Task brief: Once you find the line with "desktop_preferences : DesktopPreferences.t;" in the entries below, return exactly every line from it through the line with "(** The lookup".

Dataset records Block Start

(* ===== verification/Settings.v ===== *)
(** * Settings services

    The stores of the three singleton settings and their use cases: desktop preferences
    ([crates/grok-application/src/preferences.rs]), the default Chat model with the live
    catalog it is chosen from ([chat_models.rs]) and the Host Tools enrollment, with the
    in-memory ports of [crates/grok-memory/src/lib.rs]. Each store keeps the current
    value and the exact outcome of every recorded command. What the credential and
    provider calls of model discovery yield is the argument [listing]. *)
From S2P Require Import Prelude RustText Ids Runs Approvals Effects Preferences ExecutionStore Commands.

(** ** Ports *)

Class DesktopPreferencesStore (S : Type) := {
  resolve_desktop_preferences_mutation :
    MutationCommand.t → method S StoreError (option DesktopPreferences.t);
  get_desktop_preferences : method S StoreError DesktopPreferences.t;
  save_desktop_preferences : DesktopPreferences.t → Z → MutationCommand.t →
    method S StoreError DesktopPreferences.t;
}.
Class ChatModelPreferenceStore (S : Type) := {
  resolve_chat_model_preference_mutation :
    MutationCommand.t → method S StoreError (option ChatModelPreference.t);
  get_chat_model_preference : method S StoreError ChatModelPreference.t;
  save_chat_model_preference : ChatModelPreference.t → Z → MutationCommand.t →
    method S StoreError ChatModelPreference.t;
}.
Class HostExecutionPolicyStore (S : Type) := {
  get_host_execution_policy : method S StoreError HostExecutionPolicy.t;
  resolve_host_execution_policy_mutation :
    MutationCommand.t → method S StoreError (option HostExecutionPolicy.t);
  replace_host_execution_policy : HostExecutionPolicy.t → Z → MutationCommand.t →
    method S StoreError HostExecutionPolicy.t;
}.

(** ** In-memory state *)

(** [DesktopPreferenceCommandRecord], [ChatModelPreferenceCommandRecord] and
    [HostExecutionCommandRecord]. *)
Module OutcomeRecord.
Record t (A : Type) : Type := mk { fingerprint : digest; outcome : A }.
Arguments mk {A} fingerprint outcome.
Arguments fingerprint {A} _.
Arguments outcome {A} _.
End OutcomeRecord.
Abbreviation outcomes A := (gmap (str * str) (OutcomeRecord.t A)).

Module SettingsState.
Record t : Type := mk {
  desktop_preferences : DesktopPreferences.t;
  desktop_preference_commands : outcomes DesktopPreferences.t;
  chat_model_preference : ChatModelPreference.t;
  chat_model_preference_commands : outcomes ChatModelPreference.t;
  host_execution_policy : option HostExecutionPolicy.t;
  host_execution_commands : outcomes HostExecutionPolicy.t;
}.
#[global] Instance eta : Eta t := λ s,
  mk (desktop_preferences s) (desktop_preference_commands s) (chat_model_preference s)
     (chat_model_preference_commands s) (host_execution_policy s) (host_execution_commands s).
(** [State::default]. *)
Definition initial : t := mk DesktopPreferences.default ∅ ChatModelPreference.default ∅ None ∅.
End SettingsState.

Definition setting_key (command : MutationCommand.t) : str * str :=
  (MutationCommand.scope command, MutationCommand.key command).

(** The lookup the three [resolve_..] operations share. *)
Definition resolve_outcome {S A} (table : S → outcomes A) (command : MutationCommand.t) :
    method S StoreError (option A) :=
  s ← self;
  match table s !! setting_key command with
  | Some record =>
      if OutcomeRecord.fingerprint record == MutationCommand.fingerprint command
      then mret (Some (OutcomeRecord.outcome record)) else throw Conflict
  | None => mret None
  end.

Dataset records Block End

Solution to the exercise:
  desktop_preferences : DesktopPreferences.t;
  desktop_preference_commands : outcomes DesktopPreferences.t;
  chat_model_preference : ChatModelPreference.t;
  chat_model_preference_commands : outcomes ChatModelPreference.t;
  host_execution_policy : option HostExecutionPolicy.t;
  host_execution_commands : outcomes HostExecutionPolicy.t;
}.
#[global] Instance eta : Eta t := λ s,
  mk (desktop_preferences s) (desktop_preference_commands s) (chat_model_preference s)
     (chat_model_preference_commands s) (host_execution_policy s) (host_execution_commands s).
(** [State::default]. *)
Definition initial : t := mk DesktopPreferences.default ∅ ChatModelPreference.default ∅ None ∅.
End SettingsState.

Definition setting_key (command : MutationCommand.t) : str * str :=
  (MutationCommand.scope command, MutationCommand.key command).

(** The lookup the three [resolve_..] operations share. *)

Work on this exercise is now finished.